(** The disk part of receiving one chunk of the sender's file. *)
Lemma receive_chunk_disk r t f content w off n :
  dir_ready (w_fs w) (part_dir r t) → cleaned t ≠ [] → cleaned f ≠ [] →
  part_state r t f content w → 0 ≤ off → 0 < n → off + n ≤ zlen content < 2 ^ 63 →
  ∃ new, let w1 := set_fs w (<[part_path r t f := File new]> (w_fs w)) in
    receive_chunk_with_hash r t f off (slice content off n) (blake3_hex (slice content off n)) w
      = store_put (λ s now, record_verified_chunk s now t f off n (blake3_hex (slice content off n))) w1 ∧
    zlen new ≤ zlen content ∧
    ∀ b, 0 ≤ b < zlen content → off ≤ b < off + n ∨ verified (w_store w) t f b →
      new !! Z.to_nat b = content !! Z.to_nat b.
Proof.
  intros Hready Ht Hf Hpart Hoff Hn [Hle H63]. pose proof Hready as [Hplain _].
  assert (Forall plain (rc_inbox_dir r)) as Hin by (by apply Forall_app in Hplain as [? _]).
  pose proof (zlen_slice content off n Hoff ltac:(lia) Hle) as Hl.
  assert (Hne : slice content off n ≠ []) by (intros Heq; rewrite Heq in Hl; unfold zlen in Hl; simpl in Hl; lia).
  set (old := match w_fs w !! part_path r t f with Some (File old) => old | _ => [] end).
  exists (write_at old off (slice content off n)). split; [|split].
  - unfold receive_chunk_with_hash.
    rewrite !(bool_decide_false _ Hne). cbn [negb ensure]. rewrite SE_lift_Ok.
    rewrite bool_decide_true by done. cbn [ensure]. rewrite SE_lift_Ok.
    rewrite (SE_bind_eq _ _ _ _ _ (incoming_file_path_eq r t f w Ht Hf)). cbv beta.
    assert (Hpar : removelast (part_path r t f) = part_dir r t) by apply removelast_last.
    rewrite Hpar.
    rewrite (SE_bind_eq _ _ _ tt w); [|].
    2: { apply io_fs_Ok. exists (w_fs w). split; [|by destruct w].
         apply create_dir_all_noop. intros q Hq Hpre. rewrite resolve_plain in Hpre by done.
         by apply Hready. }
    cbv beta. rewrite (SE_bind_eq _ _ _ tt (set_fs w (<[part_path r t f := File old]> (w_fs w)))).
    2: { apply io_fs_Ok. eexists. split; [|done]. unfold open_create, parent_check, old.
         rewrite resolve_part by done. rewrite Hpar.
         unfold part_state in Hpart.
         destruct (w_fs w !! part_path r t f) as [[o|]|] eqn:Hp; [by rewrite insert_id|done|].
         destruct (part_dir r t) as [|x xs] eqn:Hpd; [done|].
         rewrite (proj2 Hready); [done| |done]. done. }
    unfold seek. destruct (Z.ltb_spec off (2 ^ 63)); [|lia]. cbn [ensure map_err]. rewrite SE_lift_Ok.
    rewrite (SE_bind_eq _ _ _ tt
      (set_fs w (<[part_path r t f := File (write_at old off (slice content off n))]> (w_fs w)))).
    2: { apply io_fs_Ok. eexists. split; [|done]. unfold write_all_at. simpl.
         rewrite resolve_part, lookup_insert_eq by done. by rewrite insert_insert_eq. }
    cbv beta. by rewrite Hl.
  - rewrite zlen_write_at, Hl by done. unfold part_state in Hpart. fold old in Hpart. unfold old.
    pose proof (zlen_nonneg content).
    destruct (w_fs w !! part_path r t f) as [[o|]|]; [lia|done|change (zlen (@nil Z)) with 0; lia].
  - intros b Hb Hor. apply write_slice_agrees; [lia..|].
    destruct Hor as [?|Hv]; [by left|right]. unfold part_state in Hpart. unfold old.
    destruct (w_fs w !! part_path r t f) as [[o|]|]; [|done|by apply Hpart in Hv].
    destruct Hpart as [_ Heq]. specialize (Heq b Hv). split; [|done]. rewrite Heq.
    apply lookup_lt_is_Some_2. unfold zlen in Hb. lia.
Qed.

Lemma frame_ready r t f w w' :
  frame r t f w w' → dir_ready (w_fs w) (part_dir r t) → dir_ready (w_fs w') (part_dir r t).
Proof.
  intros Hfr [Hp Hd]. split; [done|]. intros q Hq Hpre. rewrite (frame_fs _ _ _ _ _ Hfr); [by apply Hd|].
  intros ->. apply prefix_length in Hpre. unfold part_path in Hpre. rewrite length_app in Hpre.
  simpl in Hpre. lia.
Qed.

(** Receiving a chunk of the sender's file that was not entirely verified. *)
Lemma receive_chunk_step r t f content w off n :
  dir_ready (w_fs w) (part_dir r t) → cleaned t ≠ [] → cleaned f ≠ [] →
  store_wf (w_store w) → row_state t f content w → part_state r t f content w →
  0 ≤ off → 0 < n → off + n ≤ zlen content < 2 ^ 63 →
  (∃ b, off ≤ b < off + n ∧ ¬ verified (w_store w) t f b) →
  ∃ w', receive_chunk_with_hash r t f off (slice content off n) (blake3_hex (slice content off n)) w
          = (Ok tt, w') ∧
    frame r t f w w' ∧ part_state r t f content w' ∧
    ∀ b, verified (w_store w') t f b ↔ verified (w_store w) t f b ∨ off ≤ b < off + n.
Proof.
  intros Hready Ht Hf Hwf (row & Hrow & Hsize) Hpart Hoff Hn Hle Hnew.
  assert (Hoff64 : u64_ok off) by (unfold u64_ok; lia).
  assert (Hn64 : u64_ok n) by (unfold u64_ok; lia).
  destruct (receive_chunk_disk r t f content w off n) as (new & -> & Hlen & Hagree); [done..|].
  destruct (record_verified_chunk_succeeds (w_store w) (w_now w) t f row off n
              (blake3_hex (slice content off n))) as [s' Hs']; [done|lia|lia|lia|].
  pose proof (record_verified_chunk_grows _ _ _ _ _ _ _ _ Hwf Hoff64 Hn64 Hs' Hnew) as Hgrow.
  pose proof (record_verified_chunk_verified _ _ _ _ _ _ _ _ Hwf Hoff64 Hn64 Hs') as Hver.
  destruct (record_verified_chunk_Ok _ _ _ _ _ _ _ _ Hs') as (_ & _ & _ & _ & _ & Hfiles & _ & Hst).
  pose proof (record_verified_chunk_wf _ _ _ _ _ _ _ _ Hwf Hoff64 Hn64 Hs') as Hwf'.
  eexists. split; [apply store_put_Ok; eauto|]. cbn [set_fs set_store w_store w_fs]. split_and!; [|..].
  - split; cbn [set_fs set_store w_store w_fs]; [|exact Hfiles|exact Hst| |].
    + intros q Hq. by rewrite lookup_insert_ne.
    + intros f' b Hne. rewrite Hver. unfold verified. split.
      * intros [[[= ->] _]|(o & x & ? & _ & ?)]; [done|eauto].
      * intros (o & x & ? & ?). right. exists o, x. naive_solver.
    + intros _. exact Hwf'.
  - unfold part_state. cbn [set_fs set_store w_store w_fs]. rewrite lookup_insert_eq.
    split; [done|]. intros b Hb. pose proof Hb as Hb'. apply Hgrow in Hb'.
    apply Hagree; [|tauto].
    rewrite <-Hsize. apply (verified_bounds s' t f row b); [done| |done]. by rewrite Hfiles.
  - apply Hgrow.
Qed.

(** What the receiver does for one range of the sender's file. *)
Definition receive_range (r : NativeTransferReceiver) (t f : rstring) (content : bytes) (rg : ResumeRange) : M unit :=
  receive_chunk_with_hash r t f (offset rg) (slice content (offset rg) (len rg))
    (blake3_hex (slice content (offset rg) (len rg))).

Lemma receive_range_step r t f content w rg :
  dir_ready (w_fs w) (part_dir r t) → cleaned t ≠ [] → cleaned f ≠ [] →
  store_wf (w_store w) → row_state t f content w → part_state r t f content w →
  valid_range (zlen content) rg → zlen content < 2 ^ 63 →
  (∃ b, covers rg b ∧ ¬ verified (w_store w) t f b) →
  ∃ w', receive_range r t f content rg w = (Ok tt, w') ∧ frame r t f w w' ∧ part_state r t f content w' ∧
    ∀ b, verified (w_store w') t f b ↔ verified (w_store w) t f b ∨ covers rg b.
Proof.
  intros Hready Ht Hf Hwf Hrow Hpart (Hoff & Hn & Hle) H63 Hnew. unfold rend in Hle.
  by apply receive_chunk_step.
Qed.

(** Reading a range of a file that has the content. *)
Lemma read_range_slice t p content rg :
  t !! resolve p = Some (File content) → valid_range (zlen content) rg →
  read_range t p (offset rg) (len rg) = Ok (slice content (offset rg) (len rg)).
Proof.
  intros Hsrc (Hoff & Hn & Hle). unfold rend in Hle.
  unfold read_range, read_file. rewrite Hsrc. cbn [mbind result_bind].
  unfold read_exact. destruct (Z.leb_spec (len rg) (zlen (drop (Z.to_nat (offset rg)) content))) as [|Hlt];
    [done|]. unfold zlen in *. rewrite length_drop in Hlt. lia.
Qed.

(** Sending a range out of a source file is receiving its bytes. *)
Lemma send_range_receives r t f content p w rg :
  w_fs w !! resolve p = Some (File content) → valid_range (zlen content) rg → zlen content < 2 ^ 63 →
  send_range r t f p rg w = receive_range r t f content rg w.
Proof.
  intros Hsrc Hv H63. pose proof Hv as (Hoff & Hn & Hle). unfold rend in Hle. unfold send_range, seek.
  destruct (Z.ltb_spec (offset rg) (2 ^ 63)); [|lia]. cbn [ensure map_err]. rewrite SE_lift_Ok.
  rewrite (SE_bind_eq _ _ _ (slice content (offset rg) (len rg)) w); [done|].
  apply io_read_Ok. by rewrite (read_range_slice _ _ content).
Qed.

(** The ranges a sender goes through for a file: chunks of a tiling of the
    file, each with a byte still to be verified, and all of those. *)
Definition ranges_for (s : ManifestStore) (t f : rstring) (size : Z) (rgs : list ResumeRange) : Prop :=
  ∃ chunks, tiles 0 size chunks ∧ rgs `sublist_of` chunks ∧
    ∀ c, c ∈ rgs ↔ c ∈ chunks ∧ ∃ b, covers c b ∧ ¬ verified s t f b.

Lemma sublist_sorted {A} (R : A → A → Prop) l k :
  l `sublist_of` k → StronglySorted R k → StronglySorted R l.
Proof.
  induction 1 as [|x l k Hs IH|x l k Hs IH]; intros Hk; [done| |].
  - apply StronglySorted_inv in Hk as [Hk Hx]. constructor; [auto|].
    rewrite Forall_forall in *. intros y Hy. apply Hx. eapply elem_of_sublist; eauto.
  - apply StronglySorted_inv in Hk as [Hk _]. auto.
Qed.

▶ **About this exercise**
Repeat each line, unchanged, from the line that contains "verified s t f b." to the end of the listing above.

▶ **Result**
    ∀ c, c ∈ rgs ↔ c ∈ chunks ∧ ∃ b, covers c b ∧ ¬ verified s t f b.

Lemma sublist_sorted {A} (R : A → A → Prop) l k :
  l `sublist_of` k → StronglySorted R k → StronglySorted R l.
Proof.
  induction 1 as [|x l k Hs IH|x l k Hs IH]; intros Hk; [done| |].
  - apply StronglySorted_inv in Hk as [Hk Hx]. constructor; [auto|].
    rewrite Forall_forall in *. intros y Hy. apply Hx. eapply elem_of_sublist; eauto.
  - apply StronglySorted_inv in Hk as [Hk _]. auto.
Qed.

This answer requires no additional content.